Sometimes, weird situations lead to awesome pictures… like these photos of traditional tribal culture in Longwa, Nagaland in Northeast India.
I couldn’t dream the scene before me if I tried.
Night has fallen on the bamboo longhouse of Nyakto, our crazy host in Longwa village, Nagaland. Multiple men dressed in warrior attire squat around a fire to smoke and cook opium. Large cameras are scattered across a table, one set up on a tripod to film what is supposed to be an interview. Nyakto’s father, Yaowang, one of four remaining headhunters in Longwa, is in full regalia. Despite the getup, he mostly looks confused as Apang, a local Konyak guide, attempts to translate interview questions. Yaowang is woefully deaf, you see.
Some of the other men around the fire periodically chime in with their own translations and embellishments to the questions and answers, shouting over each other to ensure they’re heard by the patriarch. A dozen children lurk in every crevice, watching with wide eyes as they chatter with each other.
At the center of the stage is Jorge, drunken Chilean director extraordinaire. A furry headhunter headdress sits atop his hair, and what can only be described as headhunter bling—a necklace of four carved metal heads—hangs around his neck. He’s been polishing off a 1-liter water bottle filled with whiskey throughout the evening, and is completely and most utterly intoxicated.
“Look at this shot. I am such a good director,” he slurs to me at one point, motioning at his expensive camera’s screen as he films nothing particularly remarkable. Most of his evening is spent asking Yaowang biased interview questions, in between attempts to quiet the village peanut gallery (an entirely impossible task).
Amusingly enough, Jorge is the reason this whole scene is taking place.
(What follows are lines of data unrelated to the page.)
(* ===== verification/Convert.v ===== *)
(** Conversions between the control plane's messages and the data of the
    agents (kuberic-core/src/grpc/convert.rs). *)

From S2P Require Import Prelude Types Identity Lifecycle AddReplica RemoveReplica Control Proto.
Lemma required_config_exact c missing :
  wire_config c → required_config (Some (replica_set_config_proto c)) missing = Ok c.
Proof. apply replica_set_config_exact. Qed.
Lemma required_config_Ok o missing c :
  required_config o missing = Ok c → o = Some (replica_set_config_proto c) ∧ wire_config c.
Proof. unfold required_config. intros (p & ->%ok_or_Ok & [-> ?]%try_replica_set_config_Ok)%bind_Ok. done. Qed.

(** *** The configuration an election keeps *)

Definition wire_election_status (s : ReplicaConfigurationStatus) : Prop :=
  Forall (λ m, cm_instance_id m ≠ "" ∧ cm_role m ≠ Unknown) (cs_members s) ∧
  cs_members s ≠ [] ∧ cs_write_quorum s ≠ 0 ∧ cs_write_quorum s ≤ Z.of_nat (length (cs_members s)).

Lemma election_member_exact m :
  cm_instance_id m ≠ "" ∧ cm_role m ≠ Unknown → try_election_member (member_status_proto m) = Ok m.
Proof.
  intros [Hi Hr]. unfold try_election_member, member_status_proto, empty. simpl.
  rewrite (bool_decide_eq_false_2 (cm_instance_id m = "")) by done. simpl. rewrite known_role_proto by done. by destruct m.
Qed.
Lemma try_election_member_Ok p m :
  try_election_member p = Ok m → member_status_proto m = p ∧ cm_instance_id m ≠ "" ∧ cm_role m ≠ Unknown.
Proof.
  unfold try_election_member, empty. intros ([] & Hc%reject_if_Ok & H)%bind_Ok.
  apply bind_Ok in H as (role & (Hr & He)%known_role_Ok & [= <-]). guards.
  split; [|done]. destruct p. simpl in *. by subst.
Qed.

Lemma configuration_status_exact s :
  wire_election_status s → try_configuration_status (configuration_status_proto s) = Ok s.
Proof.
  intros (Hm & Hne & Hz & Hq). unfold try_configuration_status, configuration_status_proto. simpl.
  rewrite known_exact, try_map_fmap; [|eapply Forall_impl; [exact Hm|apply election_member_exact]]. simpl.
  rewrite (bool_decide_eq_false_2 (cs_members s = [])) by done. simpl.
  rewrite (proj2 (Z.eqb_neq _ _)), (proj2 (Z.ltb_ge _ _)) by lia. by destruct s.
Qed.
Lemma try_configuration_status_Ok p s :
  try_configuration_status p = Ok s → configuration_status_proto s = p ∧ wire_election_status s.
Proof.
  unfold try_configuration_status. intros (m & He & H)%known_exact_Ok.
  apply bind_Ok in H as (ms & Hm & H). apply bind_Ok in H as ([] & Hn%reject_if_Ok & H). apply bind_Ok in H as ([] & Hc%reject_if_Ok & [= <-]).
  eapply (try_map_Ok _ (λ p x, member_status_proto x = p ∧ _)) in Hm; [|exact try_election_member_Ok].
  apply Forall2_fmap_inv in Hm as [Hl Hw]. guards. split; [|by split; [done|]; split; [done|simpl; lia]]. destruct p. simpl in *. by subst.
Qed.

Definition wire_election (c : ReplicaElectionConfiguration) : Prop :=
  wire_election_status (ec_current c) ∧ (∀ s, ec_previous c = Some s → wire_election_status s).
Lemma election_configuration_exact c :
  wire_election c → try_election_configuration (election_configuration_proto c) = Ok c.
Proof.
  intros [Hc Hp]. unfold try_election_configuration, election_configuration_proto. simpl.
  rewrite configuration_status_exact by done. simpl. rewrite try_option_fmap; [by destruct c|].
  intros s Hs. by apply configuration_status_exact, Hp.
Qed.
Lemma try_election_configuration_Ok p c :
  try_election_configuration p = Ok c → p = election_configuration_proto c ∧ wire_election c.
Proof.
  unfold try_election_configuration. intros (cur & Hc%ok_or_Ok & H)%bind_Ok.
  apply bind_Ok in H as (s & Hs & H). apply bind_Ok in H as (o & Ho%try_option_Ok & [= <-]).
  apply try_configuration_status_Ok in Hs as [<- Hs]. destruct p as [c' o']. unfold election_configuration_proto. simpl in *.
  subst. unfold wire_election. simpl. destruct o' as [p|], o as [s'|]; try done. apply try_configuration_status_Ok in Ho as [<- Ho]. split; [done|]. split; [done|]. by intros ? [= <-].
Qed.

(** *** Descriptors *)

Definition wire_member (m : ConfigurationMemberDescriptor) : Prop :=
  0 < cd_id m ∧ cd_instance_id m ≠ "" ∧ cd_replicator_address m ≠ "" ∧ cd_role m ≠ Unknown ∧ cd_role m ≠ Primary.
Record wire_descriptor (d : ConfigurationDescriptor) : Prop := {
  wd_ids : NoDup (cd_id <$> cfg_members d);
  wd_instances : NoDup (cd_instance_id <$> cfg_members d);
  wd_members : Forall wire_member (cfg_members d);
  wd_quorum : cfg_write_quorum d ≠ 0;
}.

Lemma progress_source_exact m : try_progress_source (member_descriptor_proto m) = Ok (cd_progress m).
Proof.
  unfold try_progress_source, member_descriptor_proto. by destruct (cd_progress m).
Qed.
Lemma member_descriptor_exact m ids insts :
  wire_member m → cd_id m ∉ ids → cd_instance_id m ∉ insts →
  try_member_descriptor (ids, insts) (member_descriptor_proto m) = Ok ({[cd_id m]} ∪ ids, {[cd_instance_id m]} ∪ insts, m).
Proof.
  intros (Hid & Hinst & Ha & Hr1 & Hr2) Hi1 Hi2. unfold try_member_descriptor. rewrite progress_source_exact.
  assert (cmdp_id (member_descriptor_proto m) = cd_id m ∧ cmdp_instance_id (member_descriptor_proto m) = cd_instance_id m ∧
    cmdp_role (member_descriptor_proto m) = as_i32 (role_proto (cd_role m)) ∧
    cmdp_status (member_descriptor_proto m) = as_i32 (replica_status_proto (cd_status m)) ∧
    cmdp_replicator_address (member_descriptor_proto m) = cd_replicator_address m ∧
    cmdp_must_catch_up (member_descriptor_proto m) = cd_must_catch_up m) as (-> & -> & -> & -> & -> & ->).
  { unfold member_descriptor_proto. by destruct (cd_progress m). }
  unfold empty. rewrite (proj2 (Z.leb_gt _ _)), !bool_decide_eq_false_2 by done. simpl. rewrite !known_as_i32. simpl.
  destruct m as [? ? [] [] ? ? ?]; simpl in *; try done.
Qed.
Lemma try_member_descriptor_Ok seen p seen' m :
  try_member_descriptor seen p = Ok (seen', m) → member_descriptor_proto m = p ∧ wire_member m.
Proof.
  destruct seen as [ids insts]. unfold try_member_descriptor, empty. intros ([] & H1%reject_if_Ok & H)%bind_Ok.
  apply bind_Ok in H as ([] & H2%reject_if_Ok & H). apply bind_Ok in H as ([] & H3%reject_if_Ok & H).
  apply bind_Ok in H as (role & Hr%known_Ok & H). apply bind_Ok in H as ([] & H4%reject_if_Ok & H).
  apply bind_Ok in H as (st & Hs%known_Ok & H). apply bind_Ok in H as (pr & Hp & [= <- <-]). guards.
  split.
  - unfold try_progress_source in Hp. apply bind_Ok in Hp as (src & Hsrc%known_Ok & Hp). destruct p. simpl in *. subst.
    unfold member_descriptor_proto. simpl. destruct src; simpl in Hp; [done| |].
    + injection Hp as <-. by destruct role, st.
    + apply bind_Ok in Hp as ([] & Hz%reject_if_Ok & [= <-]). guards. subst. by destruct role, st.
  - split_and!; simpl; (lia || done || by destruct role).
Qed.

Lemma configuration_descriptor_exact d :
  wire_descriptor d → try_configuration_descriptor (configuration_descriptor_proto d) = Ok d.
Proof.
  intros [Hi1 Hi2 Hm Hq]. unfold try_configuration_descriptor, configuration_descriptor_proto. simpl.
  rewrite (try_map_seen_fmap _ _ cd_id cd_instance_id); [|..|done|done|set_solver].
  - simpl. rewrite (proj2 (Z.eqb_neq _ _)) by done. by destruct d.
  - intros m ids insts Hin. rewrite Forall_forall in Hm. by apply member_descriptor_exact, Hm.
Qed.
Lemma try_configuration_descriptor_Ok p d :
  try_configuration_descriptor p = Ok d → p = configuration_descriptor_proto d.
Proof.
  unfold try_configuration_descriptor. intros (ms & Hm & H)%bind_Ok. apply bind_Ok in H as ([] & _ & [= <-]).
  eapply (try_map_seen_Ok _ (λ p x, member_descriptor_proto x = p ∧ wire_member x)) in Hm;
    [|intros ????; apply try_member_descriptor_Ok].
  apply Forall2_fmap_inv in Hm as [Hl _]. destruct p. simpl in *. by subst.
Qed.
Lemma required_descriptor_exact d missing :
  wire_descriptor d → required_descriptor (Some (configuration_descriptor_proto d)) missing = Ok d.
Proof. apply configuration_descriptor_exact. Qed.
Lemma required_descriptor_Ok o missing d :
  required_descriptor o missing = Ok d → o = Some (configuration_descriptor_proto d).
Proof. unfold required_descriptor. intros (p & ->%ok_or_Ok & ->%try_configuration_descriptor_Ok)%bind_Ok. done. Qed.

(** ** Intents *)

Definition generation_ok (g : AgentGeneration) : Prop := agent_generation_parse g = Ok g.
Lemma generation_parse_Ok v g : agent_generation_parse v = Ok g → v = g ∧ generation_ok g.
Proof.
  unfold generation_ok, agent_generation_parse. intros H. assert (v = g) as ->; [|done].
  by apply bind_Ok in H as ([] & _ & [= ->]).
Qed.

Lemma add_descriptor_wire d : validate_add_descriptor d = Ok tt → wire_descriptor d.
Proof.
  unfold validate_add_descriptor. intros ([] & Hq%reject_if_Ok & H)%bind_Ok. apply bind_Ok in H as (s & Hs & _).
  apply add_members_valid in Hs as (H1 & H2 & H3). guards. split; [done|done| |lia].
  apply Forall_forall. intros m Hm. destruct (H3 m Hm) as ((? & ? & ? & Hr) & _). unfold wire_member. by rewrite Hr.
Qed.

(** A validated intent of known generations travels unchanged. *)
Definition wire_add (i : AddReplicaIntent) : Prop :=
  validate_add_intent i = Ok tt ∧ generation_ok (ai_primary_agent_generation i) ∧ generation_ok (ai_target_agent_generation i).

Lemma add_intent_exact i : wire_add i → try_add_intent (add_intent_proto i) = Ok i.
Proof.
  intros (Hv & Hg1 & Hg2). pose proof Hv as H. unfold validate_add_intent in H.
  apply bind_Ok in H as ([] & Hid%reject_if_Ok & H). apply bind_Ok in H as ([] & Hds%try_for_each_Ok & H).
  apply bind_Ok in H as ([] & _ & H). apply bind_Ok in H as ([] & _ & Hmode).
  apply Forall_cons in Hds as [Hd1 Hds]. apply Forall_cons in Hds as [Hd2 Hds]. apply Forall_cons in Hds as [Hd3 _].
  apply add_descriptor_wire in Hd1, Hd2, Hd3. unfold empty in Hid. guards.
  assert (match ai_mode i with ScaleUp => ai_retired_instance_id i = None | Rebuild => ∃ r, ai_retired_instance_id i = Some r end) as Hr.
  { unfold validate_add_mode in Hmode. destruct (ai_mode i).
    - apply reject_if_Ok, orb_false_elim in Hmode as [Hn _]. by destruct (ai_retired_instance_id i).
    - apply bind_Ok in Hmode as (r & Hr%ok_or_Ok & _). by exists r. }
  unfold try_add_intent, add_intent_proto. simpl. unfold empty. rewrite !bool_decide_eq_false_2 by done.
  rewrite !(proj2 (Z.leb_gt _ _)), !(proj2 (Z.eqb_neq _ _)), (proj2 (Z.ltb_ge _ _)) by lia. simpl.
  rewrite known_exact. rewrite !required_descriptor_exact by done. rewrite Hg1, Hg2. simpl.
  assert ((bool_decide (ai_mode i = Rebuild) && none (ai_retired_instance_id i) = false) ∧
    (bool_decide (ai_mode i = ScaleUp) && negb (none (ai_retired_instance_id i)) = false)) as [-> ->].
  { destruct (ai_mode i); [by rewrite Hr|by destruct Hr as [r ->]]. }
  simpl. destruct i. simpl in *. rewrite epoch_exact. by rewrite Hv.
Qed.

Lemma try_add_intent_Ok p i : try_add_intent p = Ok i → p = add_intent_proto i ∧ wire_add i.
Proof.
  unfold try_add_intent. intros ([] & _ & H)%bind_Ok. apply bind_Ok in H as ([] & _ & H). apply bind_Ok in H as ([] & _ & H).
  apply known_exact_Ok in H as (mode & Hmode & H). apply bind_Ok in H as ([] & _ & H). apply bind_Ok in H as ([] & _ & H).
  apply bind_Ok in H as ([] & _ & H). apply bind_Ok in H as (ep & He%ok_or_Ok & H).
  apply bind_Ok in H as (g1 & [Hg1 Hg1']%generation_parse_Ok & H). apply bind_Ok in H as (g2 & [Hg2 Hg2']%generation_parse_Ok & H).
  apply bind_Ok in H as (d1 & Hd1%required_descriptor_Ok & H). apply bind_Ok in H as (d2 & Hd2%required_descriptor_Ok & H).
  apply bind_Ok in H as (d3 & Hd3%required_descriptor_Ok & H). cbv zeta in H. apply bind_Ok in H as ([] & Hv & [= <-]).
  split; [|done]. destruct p. simpl in *. subst. unfold add_intent_proto. simpl. by rewrite epoch_proto_from.
Qed.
Lights, camera… wait, what are we doing?
Earlier in the day, Jorge came to the village to film Longwa’s culture and traditions as part of a larger documentary about tribal culture… and word got out that he was offering money to his film’s participants. Originally, the plan was to film Nyakto, Yaowang, and another elder tribesman, but a handful of other men appeared, dressing up and waffling about as Jorge tried—and failed—to make the crowd do something coordinated and/or exotic.
Eventually, the sun set, and Jorge moved the show indoors to our current spot by the fire to film the interview. As the chaotic shouting and chatter continues, Jorge grows increasingly
“They don’t know what they’re doing, see. They’re just a bunch of junkies.” His derisive words drift through my ears as his woefully toxic whiskey breath wafts through my nose.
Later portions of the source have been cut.